Ph Neyret, E Servien, S Lustig, N Darwich (Lyon)
Even though valgus knee deformities often have a femoral origin, distal femoral osteotomy (DFO) is an uncommonly performed procedure. There is no true algorithm to direct its use, although there are some important factors that help in decision making. DFO changes the frontal plane alignment in extension only, and any valgus deformity in flexion will persist.
The ideal patient for DFO is thus a younger active patient with valgus deformity in or near extension, with isolated lateral compartment changes or with patellar femoral symptoms. Failure of non-operative treatment and motivation to undergo the long rehabilitation period are prerequisites. A study from Centre Albert Trillat reported on 29 patients undergoing lateral opening wedge osteotomy and autologous bone grafting using a AO blade plate, with average 80 months follow up. Eighty six per cent of patients were satisfied or very satisfied, and angular correction was good with average post-operative alignment 180.4 (±2.6). There was one loss of fixation and one non-union requiring revision fixation, and five revisions to arthroplasty at a mean of 166 months. Most of the patients required removal of the plate due to lateral soft tissue irritation, and these were carried out at a mean of 26 months.

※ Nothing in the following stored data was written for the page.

Lemma missing_root f r dev : missing_down_to f "/" r -> fs_stat f r = Some dev -> r = "/".
Proof.
  intros H. remember "/" as p eqn:Ep. induction H as [|p p' q Hm Hp Hq IH]; intros Er; [done|]. subst p.
  injection Hp as <-. by apply IH.
Qed.

(** What the walk found, as the test of the devices reads it. *)
Lemma deepest_device f p dev :
  (exists q, deepest_existing (S (String.length p)) f p = Some q /\ fs_stat f q = Some dev) <->
  (exists q, missing_down_to f p q /\ fs_stat f q = Some dev).
Proof.
  pose proof (deepest_existing_spec f _ p (Nat.lt_succ_diag_r _)) as Hd. split.
  - intros (q & E & Es). rewrite E in Hd. exists q. by destruct Hd.
  - intros (r & Hr & Er). destruct (deepest_existing _ f p) as [q|].
    + exists q. split; [done|]. destruct Hd as [Hq Hend]. pose proof (missing_meets f p q r dev Hq Hr Er) as Hm.
      destruct Hend as [He| ->]; [inversion Hm; congruence|]. by rewrite <- (missing_root f r dev Hm Er).
    + destruct Hd as (q & Hq & Eq & Eno). pose proof (missing_meets f p q r dev Hq Hr Er) as Hm.
      inversion Hm as [|? p2 ? Hm2 Hp2 Hr2]; subst; [congruence|]. unfold parent in Hp2. by rewrite Eno in Hp2.
Qed.

(** Recording never lands on the root file system by itself.  When the base
    directory is not writable, it is created only if the deepest ancestor of it
    that exists, found by cutting the path at its last slash until something
    exists, is on a device other than that of /; the walk always ends, and the
    storage is reported available exactly when the directory was writable before
    or is after it was made. *)
Theorem rmr_storage_never_on_root f now st :
  let '(ok, st', made) := rmr_storage_available f now st in
  let path := so_base_path st in
  (made <> None <-> fs_writable f path = false /\
     exists anc dev root, missing_down_to f path anc /\ fs_stat f anc = Some dev /\ fs_stat f "/" = Some root /\ dev <> root) /\
  (ok = true <-> fs_writable f path = true \/ made = Some path /\ fs_made f path = true).
Proof.
  unfold rmr_storage_available. destruct (fs_writable f (so_base_path st)) eqn:Ew.
  { split; [split; [done|by intros [? _]]|split; [by left|done]]. }
  pose proof (deepest_device f (so_base_path st)) as Hd. unfold storage_try_create.
  assert (Hno : forall (P : Prop), (forall q dev root, deepest_existing (S (String.length (so_base_path st))) f (so_base_path st) = Some q ->
            fs_stat f q = Some dev -> fs_stat f "/" = Some root -> dev <> root -> P) ->
          (exists anc dev root, missing_down_to f (so_base_path st) anc /\ fs_stat f anc = Some dev /\
             fs_stat f "/" = Some root /\ dev <> root) -> P).
  { intros P HP (anc & dev & root & H1 & H2 & H3 & H4). destruct (proj2 (Hd dev)) as (q & Eq & Es); [by exists anc|]. eauto. }
  destruct (deepest_existing _ f (so_base_path st)) as [anc|] eqn:Ea;
    [destruct (fs_stat f anc) as [dev|] eqn:Es; [destruct (fs_stat f "/") as [root|] eqn:Er; [destruct (Z.eqb_spec dev root) as [<-|Hne]|]|]|].
  2: { destruct (proj1 (Hd dev)) as (q & Hq & Eq); [by exists anc|].
       destruct (fs_made f (so_base_path st)) eqn:Em; (split; [split; [|done]; intros _; split; [done|]; by exists q, dev, root|]).
       - split; [by right|done].
       - split; [done|]. intros [?|[_ ?]]; congruence. }
  all: split; [split; [done|]; intros [_ H]; revert H; apply Hno; congruence
              |split; [done|by intros [?|[? _]]]].
Qed.

(** ** The limit *)

Definition purged (unlink_ok : string -> bool) (o : option dir) : option dir :=
  match o with
  | Some l => let l := List.filter (remains unlink_ok) l in if (length l =? 0)%nat then None else Some l
  | None => None
  end.

Lemma lookup_dir_cons e base x : lookup_dir (e :: base) x = if String.eqb (fst e) x then snd e else lookup_dir base x.
Proof. unfold lookup_dir. cbn [List.find]. destruct e as [n d]. cbn [fst snd]. by destruct (String.eqb n x). Qed.

Lemma lookup_dir_notin base x : x ∉ fst <$> base -> lookup_dir base x = None.
Proof.
  induction base as [|e base IH]; intros H; [done|]. rewrite lookup_dir_cons. cbn [fmap list_fmap] in H.
  apply not_elem_of_cons in H as [H1 H2]. rewrite (proj2 (String.eqb_neq _ _)) by congruence. by apply IH.
Qed.

Lemma purge_day_cons u name e base : purge_day u name (e :: base) =
  (if String.eqb (fst e) name then
     match snd e with Some l => match purged u (Some l) with Some l' => [(fst e, Some l')] | None => [] end | None => [e] end
   else [e]) ++ purge_day u name base.
Proof.
  destruct e as [n d]. unfold purge_day. simpl. destruct (n =? name)%string; [|done]. destruct d as [l|]; [|done].
  by destruct (_ =? 0)%nat.
Qed.

Lemma purge_names u name base x : x ∈ fst <$> purge_day u name base -> x ∈ fst <$> base.
Proof.
  induction base as [|e base IH]; [done|]. rewrite purge_day_cons, fmap_app, elem_of_app. intros [H|H].
  - cbn [fmap list_fmap]. apply elem_of_cons. left.
    destruct (String.eqb (fst e) name); [destruct (snd e) as [l|]; [destruct (purged u (Some l))|]|];
      cbn [fmap list_fmap] in H; [by apply list_elem_of_singleton in H|by apply elem_of_nil in H|by apply list_elem_of_singleton in H..].
  - right. by apply IH.
Qed.

Lemma purge_nodup u name base : NoDup (fst <$> base) -> NoDup (fst <$> purge_day u name base).
Proof.
  induction base as [|e base IH]; intros H; [constructor|]. cbn [fmap list_fmap] in H. apply NoDup_cons in H as [H1 H2].
  rewrite purge_day_cons, fmap_app. apply NoDup_app. split; [|split; [|by apply IH]].
  - destruct (String.eqb (fst e) name); [|apply NoDup_singleton]. destruct (snd e) as [l|]; [|apply NoDup_singleton].
    destruct (purged u (Some l)); [apply NoDup_singleton|constructor].
  - intros x Hx Hin. apply purge_names in Hin. apply H1.
    destruct (String.eqb (fst e) name); [|by apply list_elem_of_singleton in Hx as ->].
    destruct (snd e) as [l|]; [|by apply list_elem_of_singleton in Hx as ->].
    destruct (purged u (Some l)); [by apply list_elem_of_singleton in Hx as ->|by apply elem_of_nil in Hx].
Qed.

Lemma lookup_purge u name base x : NoDup (fst <$> base) ->
  lookup_dir (purge_day u name base) x = if String.eqb name x then purged u (lookup_dir base x) else lookup_dir base x.
Proof.
  induction base as [|e base IH]; intros H; [by destruct (String.eqb name x)|].
  cbn [fmap list_fmap] in H. apply NoDup_cons in H as [H1 H2]. rewrite purge_day_cons, lookup_dir_cons.
  specialize (IH H2). destruct (String.eqb_spec (fst e) name) as [He|He].
  - destruct (String.eqb_spec name x) as [->|Hx].
    + rewrite (proj2 (String.eqb_eq _ _) He). destruct (snd e) as [l|] eqn:El.
      * destruct (purged u (Some l)) as [l'|] eqn:Ep; cbn [app].
        -- rewrite lookup_dir_cons. cbn [fst snd]. by rewrite (proj2 (String.eqb_eq _ _) He).
        -- apply lookup_dir_notin. intros Hin%purge_names. by rewrite <- He in Hin.
      * cbn [app]. rewrite lookup_dir_cons, (proj2 (String.eqb_eq _ _) He). by rewrite El.
    + rewrite (proj2 (String.eqb_neq (fst e) x)) by congruence.
      destruct (snd e) as [l|]; [destruct (purged u (Some l))|]; cbn [app]; rewrite ?lookup_dir_cons; cbn [fst];
        rewrite ?(proj2 (String.eqb_neq (fst e) x)) by congruence; exact IH.
  - cbn [app]. rewrite lookup_dir_cons. destruct (String.eqb_spec (fst e) x) as [Hx|]; [|exact IH].
    rewrite (proj2 (String.eqb_neq name x)) by congruence. done.
Qed.

(** What the days hold of recordings. *)
Definition recount (days : list string) (base : list entry) : Z :=
  foldr (fun day t => dir_mp4_size (lookup_dir base day) + t) 0 days.

Definition purge_days (unlink_ok : string -> string -> bool) (days : list string) (base : list entry) : list entry :=
  foldl (fun base day => purge_day (unlink_ok day) day base) base days.

Lemma sum_sizes_app l k : sum_sizes (l ++ k) = sum_sizes l + sum_sizes k.
Proof. induction l as [|f l IH]; [done|]. cbn [sum_sizes foldr app] in *. fold (sum_sizes (l ++ k)). fold (sum_sizes l). lia. Qed.

Lemma sum_sizes_cons f l : sum_sizes (f :: l) = snd f + sum_sizes l.
Proof. done. Qed.

Definition gone (f : string * Z) : bool := negb (hidden (fst f)) && is_mp4 (fst f).

Lemma purged_size u o : (forall f, u f = true) ->
  dir_mp4_size (purged u o) = dir_mp4_size o - sum_sizes (match o with Some l => shown_mp4 l | None => [] end).
Proof.
  intros Hu. destruct o as [l|]; [|done].
  assert (H : sum_sizes (List.filter (fun f => is_mp4 (fst f)) (List.filter (remains u) l)) =
    sum_sizes (List.filter (fun f => is_mp4 (fst f)) l) - sum_sizes (shown_mp4 l)).
  { induction l as [|f l IH]; [done|]. unfold shown_mp4 in *. cbn [List.filter]. unfold remains at 1. rewrite Hu. cbn [negb orb].
    rewrite orb_false_r. destruct (hidden (fst f)), (is_mp4 (fst f)) eqn:E; cbn [negb orb andb]; cbn [List.filter]; rewrite ?E, ?sum_sizes_cons; lia. }
  unfold purged. destruct (Nat.eqb_spec (length (List.filter (remains u) l)) 0) as [E|_]; [|exact H].
  apply length_zero_iff_nil in E. rewrite E in H. cbn [dir_mp4_size]. cbn [List.filter sum_sizes foldr] in H. lia.
Qed.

Lateral opening wedge distal femoral osteotomy is easier to perform, and allows more accurate angular correction, than medial closing wedge osteotomy. With careful surgical technique, adjusted to account for the origin of the deformity and aiming to correct to 0-3° varus, good functional results are achievable. Delayed union is not common, but bone grafting and protected weight bearing are required, and removal of metal must be considered routine.